Work required: In the records below, the line with "From Stdlib Require Import Floats." opens the range and the line with "Definition num_of_nat (n" closes it; print that range exactly and nothing else.

Items from a dataset
(** * LabIQ monitoring client: polling, aggregation, telemetry and rendering

    A shallow embedding of the client-side logic of the LabIQ front end
    (frontend/app/page.tsx, frontend/components/DashboardTab.tsx,
    ScoringPanel.tsx and EsqlTab.tsx) and the properties the specification
    states about it.

    Conventions.  React state is a record; a state setter is an explicit
    transition on it.  An [async] function is cut at its [await]: the part
    that runs before the request leaves and the part that runs once the
    request has settled.  JSON payloads typed [any] in the source are
    values of [Js.value], in which a number is given by its exact value.
    Arithmetic on JS numbers is IEEE 754 binary64 arithmetic, on the
    primitive floats of the prover; their order and rounding are related to
    the rational numbers in [Binary64]. *)

From Stdlib Require Import Bool List String Ascii ZArith QArith Qpower Qminmax Lia Lqa.
From Stdlib Require Import Numbers.DecimalString.
From Stdlib Require Numbers.DecimalZ.
From Stdlib Require Import Floats.
Import ListNotations.

Local Close Scope Q_scope.
Local Close Scope float_scope.
Local Open Scope string_scope.
Local Open Scope list_scope.

#[local] Set Warnings "-register-all".
#[local] Set Warnings "-inexact-float".

(* ================================================================== *)
(** ** The fragment of JavaScript the components rely on               *)
(* ================================================================== *)

Module Js.

(** A JSON payload as the client receives it ([any] in the source). *)
Inductive value : Type :=
| VUndefined
| VNull
| VBool (b : bool)
| VNum (q : Q)
| VStr (s : string)
| VArr (items : list value)
| VObj (fields : list (string * value)).

(** How an awaited request settles: the response body, or a rejection
    (transport failure or a non-2xx status) with its error object. *)
Inductive settled : Type :=
| Fulfilled (data : value)
| Rejected (reason : value).

Definition num_of_nat (n : nat) : value := VNum (inject_Z (Z.of_nat n)).

(** [v === null || v === undefined]. *)
Definition nullish (v : value) : bool :=
  match v with
  | VUndefined | VNull => true
  | _ => false
  end.

(** ToBoolean. *)
Definition truthy (v : value) : bool :=
  match v with
  | VUndefined | VNull => false
  | VBool b => b
  | VNum q => negb (Qeq_bool q 0%Q)
  | VStr s => negb (String.eqb s EmptyString)
  | VArr _ | VObj _ => true
  end.

Fixpoint assoc (k : string) (fields : list (string * value)) : value :=
  match fields with
  | [] => VUndefined
  | (k', v) :: rest => if String.eqb k k' then v else assoc k rest
  end.

(** Reading property [k] of a value that is neither null nor undefined.
    Only named (non-index) properties are read by the components. *)
Definition prop (v : value) (k : string) : value :=
  match v with
  | VObj fields => assoc k fields
  | VArr items => if String.eqb k "length" then num_of_nat (List.length items) else VUndefined
  | VStr s => if String.eqb k "length" then num_of_nat (String.length s) else VUndefined
  | _ => VUndefined
  end.

(** [v.k]: a TypeError ([None]) when [v] is null or undefined. *)
Definition get (v : value) (k : string) : option value :=
  if nullish v then None else Some (prop v k).

(** [v?.k]. *)
Definition oget (v : value) (k : string) : value :=
  if nullish v then VUndefined else prop v k.

(** [a ?? b] and [a || b]. *)
Definition coalesce (a b : value) : value := if nullish a then b else a.
Definition or_else (a b : value) : value := if truthy a then a else b.

(** [v === s] for a string literal [s]. *)
Definition is_str (v : value) (s : string) : bool :=
  match v with
  | VStr s' => String.eqb s' s
  | _ => false
  end.

(** *** Strings *)

(** [s.indexOf(pat)], as [None] for -1. *)
Fixpoint index_of (pat s : string) : option nat :=
  if String.prefix pat s then Some 0
  else match s with
       | EmptyString => None
       | String _ rest => option_map S (index_of pat rest)
       end.

Definition includes (s pat : string) : bool :=
  match index_of pat s with Some _ => true | None => false end.

Definition startsWith (s pat : string) : bool := String.prefix pat s.

Fixpoint drop (n : nat) (s : string) : string :=
  match n, s with
  | O, _ => s
  | S n', String _ rest => drop n' rest
  | S _, EmptyString => EmptyString
  end.

Fixpoint take (n : nat) (s : string) : string :=
  match n, s with
  | S n', String c rest => String c (take n' rest)
  | _, _ => EmptyString
  end.

(** [s.replace(pat, '')] with a string pattern: the first occurrence only. *)
Definition remove_first (pat s : string) : string :=
  match index_of pat s with
  | Some i => take i s ++ drop (i + String.length pat) s
  | None => s
  end.

(** [s.split(sep)[0]] for a one-character separator. *)
Fixpoint before (sep : ascii) (s : string) : string :=
  match s with
  | EmptyString => EmptyString
  | String c rest => if Ascii.eqb c sep then EmptyString else String c (before sep rest)
  end.

(** [s.slice(0, n)]. *)
Definition slice0 (n : nat) (s : string) : string := take n s.

(** White space that [trim] strips (the ASCII part of it). *)
Definition is_space (c : ascii) : bool :=
  let n := nat_of_ascii c in
  ((9 <=? n) && (n <=? 13) || (n =? 32))%nat.

Fixpoint all_space (s : string) : bool :=
  match s with
  | EmptyString => true
  | String c rest => is_space c && all_space rest
  end.

(** [!s.trim()]: the trimmed string is empty. *)
Definition blank (s : string) : bool := all_space s.

(** The list without its [i]-th element. *)
Fixpoint remove_nth {A : Type} (i : nat) (l : list A) : list A :=
  match i, l with
  | _, [] => []
  | O, _ :: rest => rest
  | S i', a :: rest => a :: remove_nth i' rest
  end.

(** Decimal rendering of an integer, as a template literal prints it. *)
Definition show_int (z : Z) : string := NilEmpty.string_of_int (Z.to_int z).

Written solution:
From Stdlib Require Import Floats.
Import ListNotations.

Local Close Scope Q_scope.
Local Close Scope float_scope.
Local Open Scope string_scope.
Local Open Scope list_scope.

#[local] Set Warnings "-register-all".
#[local] Set Warnings "-inexact-float".

(* ================================================================== *)
(** ** The fragment of JavaScript the components rely on               *)
(* ================================================================== *)

Module Js.

(** A JSON payload as the client receives it ([any] in the source). *)
Inductive value : Type :=
| VUndefined
| VNull
| VBool (b : bool)
| VNum (q : Q)
| VStr (s : string)
| VArr (items : list value)
| VObj (fields : list (string * value)).

(** How an awaited request settles: the response body, or a rejection
    (transport failure or a non-2xx status) with its error object. *)
Inductive settled : Type :=
| Fulfilled (data : value)
| Rejected (reason : value).

Definition num_of_nat (n : nat) : value := VNum (inject_Z (Z.of_nat n)).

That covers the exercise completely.